I’m also reflecting on the way in which people engage with what I tweet and write about. Some subjects get a lot of attention and others less. Bluntly, if I write about what a particular Bible passage has to say or a particular doctrine then I get less engagement than if I pick up on a particular topical controversy, whether that is in the church or in national politics. There are a few exceptions and one of them is anti-Semitism. I get far less engagement on this than on other topics.
So, I started asking a few questions. I asked others about what interaction they had. One prominent Christian leader contacted me privately to say that they had tweeted about anti-Semitism following the EHRC report and whereas his tweets usually get lots of replies, likes and retweets this got zilch. I also asked leading blogger, David Robertson and he said that he had written about the issue at the last General Election and including material in podcasts since. His experience was that he did get a high level of engagement. However a lot of people considered his response to political and too extreme! Mind you he seemed to think that this was no more negative a reaction than to his normal commentary. In fact, he said that the mail-bag was far more negative in response to his writing on #BlackLivesMatter.

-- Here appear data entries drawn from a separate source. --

Definition tolerateDiscoveryFailure (groups : list (GroupVersion * error))
           (st : gmap GroupVersion error * Streams) :=
  fold_left discoveryFailed groups st.

(** [if errors.As(err, &groupDiscoveryError) {...} else if err != nil
    { return err }]: the left result is the returned error.  Go leaves open
    in which order [range] visits the entries of the map; [map_to_list] fixes
    one, and what is proved of the loop holds for every list of the entries. *)
Definition discoveryPass (err : DiscoveryError)
           (st : gmap GroupVersion error * Streams)
  : error + gmap GroupVersion error * Streams :=
  match err with
  | ErrGroupDiscoveryFailed Groups =>
      inr (tolerateDiscoveryFailure (map_to_list Groups) st)
  | OtherError e => inl e
  | NoError => inr st
  end.

(** *** Fetching (lines 127-163) *)

(** The item callback of [EachListItem]; its type assertion cannot fail on
    the items of a PartialObjectMetadataList. *)
Definition backfill (gvk : GroupVersionKind) (item : PartialObjectMetadata)
  : PartialObjectMetadata :=
  if isEmpty (APIVersion item) && isEmpty (Kind item) && negb (GVK_Empty gvk)
  then mkObj (GroupVersion_String (GVK_GroupVersion gvk)) (gvk_Kind gvk)
             (Namespace item) (Name item) (UID item) (OwnerReferences item)
  else item.

Definition eachItem (gvr : GroupVersionResource) (gvk : GroupVersionKind)
           (st : Fetch) (object : PartialObjectMetadata) : Fetch :=
  let item := backfill gvk object in
  mkFetch (grListErrors st)
          (<[gvr := default [] (byGVR st !! gvr) ++ [item]]> (byGVR st))
          (<[UID item := default [] (byUID st !! UID item) ++ [item]]> (byUID st))
          (fetchOut st).

(** The list function given to [pager.New], on an error and on a page. *)
Definition listFailed (gvr : GroupVersionResource) (err : error) (st : Fetch) : Fetch :=
  mkFetch (<[GVR_GroupResource gvr := err]> (grListErrors st))
          (byGVR st) (byUID st)
          (toStderr ("warning: could not list " +:+ GroupVersionResource_String gvr
                       +:+ ": " +:+ err +:+ nl)
                    (incWarning (fetchOut st))).

(** [len(list.Items)] is the length of a slice, which fits an int. *)
Definition listed (items : list PartialObjectMetadata) (st : Fetch) : Fetch :=
  if 3 <=? klogV
  then mkFetch (grListErrors st) (byGVR st) (byUID st)
               (toStderr ("got " +:+ pluralize (Z.of_nat (length items)) "item" "items" +:+ nl)
                         (fetchOut st))
  else st.
Lemma sentenceStep_keeps segment config st sentence :
  stripSpace (subChunksText (sentenceStep segment config st sentence))
  = stripSpace (subChunksText st) ++ stripSpace sentence.
Proof.
  destruct st as [subs cur]. unfold sentenceStep, subChunksText.
  destruct (_ <=? _); cbn [fst snd content].
  - rewrite !stripSpace_app, (@stripSpace_sep SP _ stripSpace_SP), <- app_assoc.
    reflexivity.
  - destruct (truthy (content cur)) eqn:Ht.
    + rewrite map_app. change (map content [cur]) with [content cur].
      rewrite concat_snoc, !stripSpace_app. reflexivity.
    + rewrite !stripSpace_app, (stripSpace_falsy _ Ht), app_nil_r. reflexivity.
Qed.

Lemma sentenceLoop_keeps segment config sentences : forall st,
  stripSpace (subChunksText (fold_left (sentenceStep segment config) sentences st))
  = stripSpace (subChunksText st) ++ stripSpace (concat sentences).
Proof.
  induction sentences as [|s l IH]; intros st; cbn [fold_left concat].
  - now rewrite app_nil_r.
  - rewrite IH, sentenceStep_keeps, stripSpace_app, <- app_assoc. reflexivity.
Qed.

Lemma splitLongSegment_keeps segment config lang :
  stripSpace (concat (map content (splitLongSegment segment config lang)))
  = stripSpace (seg_content segment).
Proof.
  unfold splitLongSegment.
  pose proof (sentenceLoop_keeps segment config (sentencesOf lang segment)
                ([], {| content := []; tokens := 0; segments := [seg_type segment];
                        importance := seg_importance segment;
                        hasOverlap := false |})) as H.
  destruct (fold_left _ _ _) as [subs cur].
  unfold subChunksText in H. cbn [fst snd map concat app content] in H.
  rewrite sentencesOf_keeps in H.
  change (stripSpace []) with (@nil N) in H. cbn [app] in H.
  destruct (truthy (content cur)) eqn:Ht.
  - rewrite map_app. change (map content [cur]) with [content cur].
    rewrite concat_snoc. exact H.
  - rewrite stripSpace_app, (stripSpace_falsy _ Ht), app_nil_r in H. exact H.
Qed.
(* ===== verification/Prelude.v ===== *)
(** * TodeX backend: verification library

    [todex-agentd] is a daemon that runs coding agents for remote clients. A
    client pairs a device with it, signs every request with the device's key,
    talks to it through an encrypted transport, and reads conversations that
    the daemon journals, encrypts for their recipients and seals into
    compressed segments. This library models the parts of the daemon that
    carry those guarantees and proves them.

    ** Conventions

    A Rust function is a Rocq function of the same name; a method taking
    [&mut self] is a computation in the monad [M] of this file (the state is
    returned on the error path too, because what was written stays written); a
    [Result] is [result]; a struct is a record, an enum an inductive type. An
    integer is an [N] and the code's checked, saturating or wrapping arithmetic
    is written out where a bound matters. A [HashMap] or [BTreeMap] is a [gmap],
    iterated in key order ([btree_iter]) where the order is observable. Strings
    are UTF-8: Stdlib [string] in the conversation code, [bytes] in the
    authentication and transport code. Clocks, random bytes, file-system
    answers and lock time-outs are arguments of the operation that meets them.
    Third-party code (ciphers, hashes, base64, JSON, DEFLATE, the LRU map) is a
    class with its documented laws; every theorem that assumes such laws has a
    witness over a concrete instance. Loops that are not structural take fuel
    that a lemma shows to be enough: the number of bytes left ([chunks_go],
    [decode_loop], [percent_decode]), the number of entries an eviction loop can
    remove ([evict]), the number of ordinals in use ([free_ordinal]), the depth
    of a JSON value ([redact_go], [collect_string_leaves]), the number of
    strings that can be cut ([bound_loop]).

    ** Parts, files and what is shown

    - Transport (src/transport_crypto): [Channel] (channel.rs) the record
      cipher and the WebSocket frames: sealed frames open, in order, once, and
      no nonce repeats; [Envelope] (envelope.rs) record streams: chunking does
      not matter, streams round-trip and no stream is a prefix of another;
      [Handshake] (handshake.rs, mod.rs) the key agreement, which gives client
      and server one channel, and the key file, whose cached copy is never
      stale.
    - Tunnel (src/server): [Peer] (listen_addrs.rs, enforcement.rs and parts of
      device_auth.rs) which requests count as local; [Tunnel] (sealed.rs) the
      sealed REST tunnel as a state machine; [TunnelSafety] shows that it
      forwards whole, admitted requests and answers peers that stall,
      [TunnelPermits] that its permits are conserved over all requests,
      [TunnelRoundtrip] that an honest exchange is exact in both directions;
      [TunnelExample] one exchange.
    - Authentication: [Query] and [DeviceAuth] (device_auth.rs) the canonical
      query, the signed payload, the nonce cache and the middleware: what is
      forwarded was signed by a paired device, once; [Devices] (devices.rs) the
      registry file shared with the TUI: it refines a map of devices, and a
      revoked device is refused from then on; [Pairing] (device_pairing.rs) how
      a device gets there: [PairingSafety] shows that only approved devices are
      registered and that a credential is delivered once, over any
      interleaving of calls, [PairingLimits] the bounds on what strangers can
      cause, [PairingExchange] that the verification code binds the whole
      exchange and that an honest client is paired; [Text] and [Bytes] are the
      parts of the standard library these use.
    - Conversations (src/conversation): [Json], [JsonObject] JSON values behind
      an interface; [Model] (model.rs) events and status; [Digest] (digest.rs)
      the fold of a journal, equal to the full-history scans and mergeable;
      [Summary] (summary.rs) what replays show; [Coalesce] (coalesce.rs and its
      driver in store.rs) streaming text merged without loss; [Record]
      (record.rs) journal lines and end-to-end encrypted records.
    - Segments (src/conversation/segment.rs): [SegmentIndex] the frame table and
      the lookup; [SegmentBuilder] writing frames; [SegmentRun] the invariant of
      a build, whose index the loader accepts and whose nonces are unique;
      [SegmentContent] what the bytes of the file hold; [FrameCache] the shared
      cache; [SegmentReader] reading back; [SegmentPlan] and [SegmentSeal]
      sealing plaintext journal files, which keeps every record or covers it;
      [ServerDecrypt] (server_decrypt.rs) reading sealed history with an API
      key, across all of the above.
    - Recovery (src/conversation/store.rs): [JournalScan] the two scans of a
      journal, the validating one and the fast one; [JournalRepair] what is
      done about damage, and the passes; [JournalLines] and [JournalRecover]
      the invariant of a scan, [JournalConverge] what a repair leaves;
      [JournalValidate] shows that validation of any bytes ends with an index
      of dense sequences, [JournalBackup] that it destroys nothing,
      [JournalFast] that the fast scan builds the same index; [JournalExample]
      a damaged journal.
    - Replay (src/conversation/store.rs): [Replay] the index, the byte budget
      and the two calls of a client; [ReplayPages] what a page holds;
      [ReplayComplete] shows that following the pages reads the whole journal,
      [ReplaySegments] that the segments the daemon builds can be read so;
      [ReplayExample] a journal of both kinds of files.
    - Appends (src/conversation/store.rs, model.rs): [Payload] redaction and
      the bounds on payloads: what is journalled has no secrets and fits;
      [Append] the write path, from the tail it continues to the manifest that
      mirrors it, with whatever the disk answers; [AppendNonce] shows that no
      nonce is used twice over any history of failures, repairs and restarts,
      [AppendJournal] and [AppendCaches] what files and caches hold,
      [AppendRefine] that an append refines an append to a log, which replays
      read back; [AppendExample] a journal appended to, and the one repair
      after which a nonce is used again.
    - History keys (src/history_keys, history_crypto.rs): [Recipients] the
      recipient registry and its epochs; [Keyring] the wrapped keys of each
      conversation; [Dek] the keys held in memory; [HistoryCrypto] nonces,
      associated data and key wrapping.
    - External API: [ApiKeys] (api_keys.rs, server/api/auth.rs) the key file
      several processes share and the authentication of requests;
      [ApiKeysInvariant] what every process keeps over any interleaving;
      [ApiKeysSafety] shows that a revoked key stays revoked, and what becomes
      of revocations that could not be written, [ApiKeysRoundtrip] that a
      created key is accepted until it expires, [ApiKeysLimit] how often an
      address can guess; [ApiKeysExample] two processes, over the base64url of
      [Base64].
    - Agent calls (src/agent_calls): [AgentEvents] (events.rs) how turns are
      followed, through a tap or as the stream of an API key, which loses and
      repeats nothing; [AgentCalls] (calls.rs) the calls by which one agent runs
      another; [AgentCallsTap] shows that a tap is enough to follow a call,
      [AgentCallsSafety] that calls are limited, end with the turn that made
      them when it is stopped, and are reported after a restart, over any
      interleaving with turns, monitors and hooks; [AgentCallsExample] a
      cancelled parent; [AgentScope] (settings.rs, policy.rs, caller.rs, mod.rs)
      what calls may do, and [AgentScopeSafety] that they stay within it.
    - Supervisor: [FollowUps] (provider/supervisor/follow_ups.rs) the queue of
      prompts and its schedule.
    - SSH: [IpPool] (ssh/ip_pool.rs) the loopback address pool.

    Components call each other through classes: [JsonView] and [Serde] between
    records and segments, [Lru] and [FrameCodec] under the cache and the
    builder, [SegmentKeys] and [RecipientSource] between the key manager, the
    keyrings and the registry, [AuthCrypto] between the registry, the
    authenticator and pairing, [PairingCrypto] under pairing,
    [TransportCrypto] and [HttpCrate] under the handshake and the tunnel.

    ** Not modelled

    Child processes and their protocols (provider drivers, the Codex gateway,
    terminals, ssh and file transfer, the browser and the desktop), HTTP
    routing and serialization, the terminal user interface, installation and
    update, and the editing of other programs' configuration files: their
    behaviour is that of the programs and systems they drive. Creating,
    listing and deleting conversations, publishing and rebuilding segment
    files, retention, private conversations (kept in memory), the quota store and the
    scheduling of kanban tasks are not modelled either: they are files and
    timers around the parts above. *)
From stdpp Require Export base gmap strings list sorting.
From Stdlib Require Export ZArith NArith Lia.

(** ** Fallible computations *)

(** Rust's [Result<T, E>], the error type first so that [result E] is a
    functor and stdpp's monadic notations apply to it. *)
Inductive result (E A : Type) : Type :=
  | Ok (a : A)
  | Err (e : E).
Arguments Ok {E A} a.
Arguments Err {E A} e.

#[export] Instance result_ret {E} : MRet (result E) := fun A a => Ok a.
#[export] Instance result_bind {E} : MBind (result E) :=
  fun A B f r => match r with Ok a => f a | Err e => Err e end.
#[export] Instance result_fmap {E} : FMap (result E) :=
  fun A B f r => match r with Ok a => Ok (f a) | Err e => Err e end.

(** The variants of [AppError] (src/src/error.rs) the modelled code raises. *)
Inductive AppError : Type :=
  | InvalidRequest (message : string)
  | Unauthenticated
  | AuthTimestampRejected (server_time : N)
  | Unauthorized (message : string)
  | Unsupported (message : string)
  | NotFound (message : string)
  | Conflict (message : string)
  | ResourceExhausted (message : string)
  | PayloadTooLarge (message : string)
  | RateLimited (message : string) (retry_after_secs : N)
  | TransportBusy
  | PairingBusy (message : string)
  | ProtocolUpgradeRequired (message : string)
  | RequestTimeout
  | TransportCryptoFailed
  | HistoryAccessRevoked
  | HistoryKeyRequired
  | HistoryReadOnly
  | IoError (message : string)
  | Serialization (message : string)
  | Anyhow (message : string).
(* ===== verification/Envelope.v ===== *)
(** * Transport v2 REST record streams

    Model of src/src/transport_crypto/envelope.rs: the streaming sealer, the
    incremental decoder, and the length-prefixed inner request head.  The JSON
    codec of the heads (serde_json) is a parameter. *)
From S2P Require Import Prelude Bytes Channel.
From Stdlib Require Import Strings.Byte Ascii.
Local Open Scope nat_scope.

Definition RECORD_PLAINTEXT_MAX : nat := N.to_nat 65536.
Definition RECORD_CIPHERTEXT_MAX : nat := RECORD_PLAINTEXT_MAX + TAG_LENGTH.
Definition RECORD_OVERHEAD : nat := 4 + TAG_LENGTH.
Definition MAX_HEAD_BYTES : nat := N.to_nat 65536.
Definition SEALED_PATH : string := "/v2/sealed".
Arguments RECORD_PLAINTEXT_MAX : simpl never.
Arguments RECORD_CIPHERTEXT_MAX : simpl never.
Arguments MAX_HEAD_BYTES : simpl never.

(** Wire size of a record stream carrying [plaintext] bytes. *)
Definition sealed_stream_length (plaintext : nat) : nat :=
  let records :=
    if plaintext =? 0 then 1
    else (plaintext + (RECORD_PLAINTEXT_MAX - 1)) / RECORD_PLAINTEXT_MAX in
  plaintext + records * RECORD_OVERHEAD.

Record RecordStreamSealer : Type := {
  s_cipher : RecordCipher;
  held : bytes;
  merge_next : bool;
}.

Record RecordStreamDecoder : Type := {
  d_cipher : RecordCipher;
  buffer : bytes;
  saw_final : bool;
}.

Section with_aead.
Context `{Aead}.

Definition push_record (out plaintext : bytes) (final_record : bool) :
    M RecordCipher TransportCryptoError bytes :=
  '(_, ciphertext) ← RecordCipher.seal plaintext final_record;
  mret (out ++ u32_to_be_bytes (N.of_nat (length ciphertext)) ++ ciphertext).

(** The [while let Some(chunk) = chunks.next()] loop of [push_records];
    [chunks.peek().is_none()] is "the remaining list is empty". *)
Fixpoint push_chunks (out : bytes) (final_last : bool) (cs : list bytes) :
    M RecordCipher TransportCryptoError bytes :=
  match cs with
  | [] => mret out
  | c :: cs =>
      out' ← push_record out c (final_last && bool_decide (cs = []));
      push_chunks out' final_last cs
  end.

Definition push_records (out data : bytes) (final_last : bool) :
    M RecordCipher TransportCryptoError bytes :=
  match data with
  | [] => push_record out data final_last
  | _ => push_chunks out final_last (chunks RECORD_PLAINTEXT_MAX data)
  end.

(** [seal_record_stream]: one-shot sealing of a complete plaintext. *)
Definition seal_record_stream (plaintext : bytes) : M RecordCipher TransportCryptoError bytes :=
  push_records [] plaintext true.

Definition sealer_new (cipher : RecordCipher) (prefix : bytes) : RecordStreamSealer :=
  {| s_cipher := cipher; held := prefix; merge_next := true |}.
(* ===== verification/Model.v ===== *)
(** * Conversation events and status

    Model of the parts of src/src/conversation/model.rs every conversation
    component shares: the event record, the status enumeration, the canonical
    event names and the status a journal folds to. *)
From S2P Require Import Prelude Json.

Inductive ProviderKind : Type :=
  | Acp | Codex | Pi | ClaudeCode | GrokBuild | Devin | Opencode | Antigravity
  | DeepseekHarness | Omp.

Inductive ConversationStatus : Type :=
  | Idle | Running | WaitingPermission | Interrupted | Failed.

#[export] Instance ConversationStatus_eq_dec : EqDecision ConversationStatus.
Proof. solve_decision. Defined.

Section model.
Context `{Json}.

(** Times are nanoseconds since the epoch. *)
Record ConversationEvent : Type := {
  schema_version : N;
  sequence : N;
  event_id : string;
  conversation_id : string;
  time : Z;
  event_type : string;
  normalized_type : option string;
  raw_type : option string;
  provider : option ProviderKind;
  payload : Value;
}.

Definition normalized_event_type (event_type : string) : string :=
  if one_of ["turn.started"; "codex.turn.started"] event_type then "turn.started"
  else if one_of ["turn.completed"; "codex.turn.completed"] event_type then "turn.completed"
  else if one_of ["turn.cancelled"] event_type then "turn.cancelled"
  else if one_of ["conversation.interrupted"] event_type then "conversation.interrupted"
  else if one_of ["turn.failed"; "conversation.failed"] event_type then "turn.failed"
  else if one_of ["message.delta"; "assistant.delta"; "text_delta"] event_type then "assistant.delta"
  else if one_of ["thought.delta"; "reasoning.delta"; "thinking_delta"] event_type then "reasoning.delta"
  else if one_of ["tool.started"; "tool.created"; "item.started"] event_type then "tool.started"
  else if one_of ["tool.completed"; "tool.result"; "item.completed"] event_type then "tool.completed"
  else if one_of ["tool.failed"; "tool.error"] event_type then "tool.failed"
  else if one_of ["permission.requested"; "tool.awaitingApproval"] event_type then "tool.awaitingApproval"
  else if one_of ["compaction.started"] event_type then "compaction.started"
  else if one_of ["compaction.completed"] event_type then "compaction.completed"
  else if one_of ["subagent.started"] event_type then "subagent.started"
  else if one_of ["subagent.completed"] event_type then "subagent.completed"
  else if one_of ["workflow.started"; "workflow.resumed"] event_type then "workflow.started"
  else if one_of ["workflow.paused"] event_type then "workflow.paused"
  else if one_of ["workflow.completed"] event_type then "workflow.completed"
  else if one_of ["workflow.failed"] event_type then "workflow.failed"
  else if one_of ["workflow.cancelled"] event_type then "workflow.cancelled"
  else if one_of ["tool.checkpoint.created"] event_type then "tool.checkpoint.created"
  else if one_of ["tool.checkpoint.committed"] event_type then "tool.checkpoint.committed"
  else if one_of ["tool.checkpoint.rolledBack"; "tool.checkpoint.rolled_back"] event_type
  then "tool.checkpoint.rolledBack"
  else event_type.

Definition status_after_event (current : ConversationStatus) (event_type : string) : ConversationStatus :=
  let n := normalized_event_type event_type in
  if one_of ["turn.started"] n then Running
  else if one_of ["tool.awaitingApproval"] n then WaitingPermission
  else if one_of ["permission.resolved"] n && bool_decide (current = WaitingPermission) then Running
  else if one_of ["turn.completed"; "turn.cancelled"; "conversation.forked"] n then Idle
  else if one_of ["conversation.interrupted"] n then Interrupted
  else if one_of ["turn.failed"; "conversation.failed"] n then Failed
  else if one_of ["workflow.started"; "workflow.resumed"] n then Running
  else if one_of ["workflow.paused"] n then Interrupted
  else if one_of ["workflow.completed"; "workflow.cancelled"] n then Idle
  else if one_of ["workflow.failed"] n then Failed
  else current.

Definition status_after_conversation_event (current : ConversationStatus) (event : ConversationEvent) :
    ConversationStatus :=
  let t := event_type event in
  if bool_decide (text (payload event) "scope" = Some "session") &&
     one_of ["permission.requested"; "tool.awaitingApproval"; "permission.resolved"] t
  then current
  else
    let operation :=
      match text (payload event) "operationId" with
      | Some _ =>
          if one_of ["compaction.started"] t then Some Running
          else if one_of ["compaction.completed"; "compaction.cancelled"] t then Some Idle
          else if one_of ["compaction.failed"] t then Some Failed
          else None
      | None => None
      end in
    match operation with
    | Some status => status
    | None => status_after_event current t
    end.

(** [ConversationEvent::new]; the generated id and the clock are arguments. *)
Definition CONVERSATION_SCHEMA_VERSION : N := 2.
Definition ConversationEvent_new (fresh_id : string) (now : Z)
    (conversation_id : string) (sequence : N) (event_type : string) (payload : Value) : ConversationEvent :=
  {| schema_version := CONVERSATION_SCHEMA_VERSION;
     sequence := sequence;
     event_id := "evt_" +:+ fresh_id;
     conversation_id := conversation_id;
     time := now;
     event_type := event_type;
     normalized_type := Some (normalized_event_type event_type);
     raw_type := text payload "providerMethod";
     provider := None;
     payload := payload |}.
End model.

(** Normalizing is idempotent: a canonical name is its own canonical name. *)
Lemma normalized_event_type_idem t : normalized_event_type (normalized_event_type t) = normalized_event_type t.
Proof. unfold normalized_event_type at 2 3. repeat (case_match; [by vm_compute|]).
  unfold normalized_event_type. repeat (case_match; [done|]). done. Qed.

I also ran two polls. The first asked bloggers if they had written about anti-Semitism in the last few years or were about to.
The second invited those who had not blogged on the subject to comment why.
Now, this wasn’t a massive poll (I’m not sure if I should even read something into the response rate) but the results do seem to reflect my gut feeling.
Also interesting were the comments that followed. One blogger did say that this type of topic did not fit with their blog type. Another said that they wrote often about the Jewishness of Jesus and the Scriptures. That generated a little conversation and comment. My own response to that is to welcome the contribution. However, I would want to say that whilst it is good to put the right foundations for our theology down, sometimes we need to do a little more in the way of correcting faulty ones. Furthermore, I would suggest that it is possible to recognise the Jewishness of Jesus the Messiah whilst still holding anti-Semitic views of Jews today.
I think this is something we need to look at further. I’d particularly like to know more about why some feel that the topic would not be of interest to their readers and why a number don’t think they know enough about this prominent and important topic. Most concerning of all is that there is at least one person online who will not blog on anti-Semitism because it will lead to abuse. There is also at least one Christian blogger out there brave (?) enough to admit that they don’t think that the corruption of public life with the same toxic hatred that led to the death of 6 million people within recent history is an issue.
Meanwhile the proper big hitters seem fairly silent.
I remain concerned that this is an issue simply not on our radar -a particularly toxic form of racism that Christians should not be silent on. I hope that others will start to engage soon.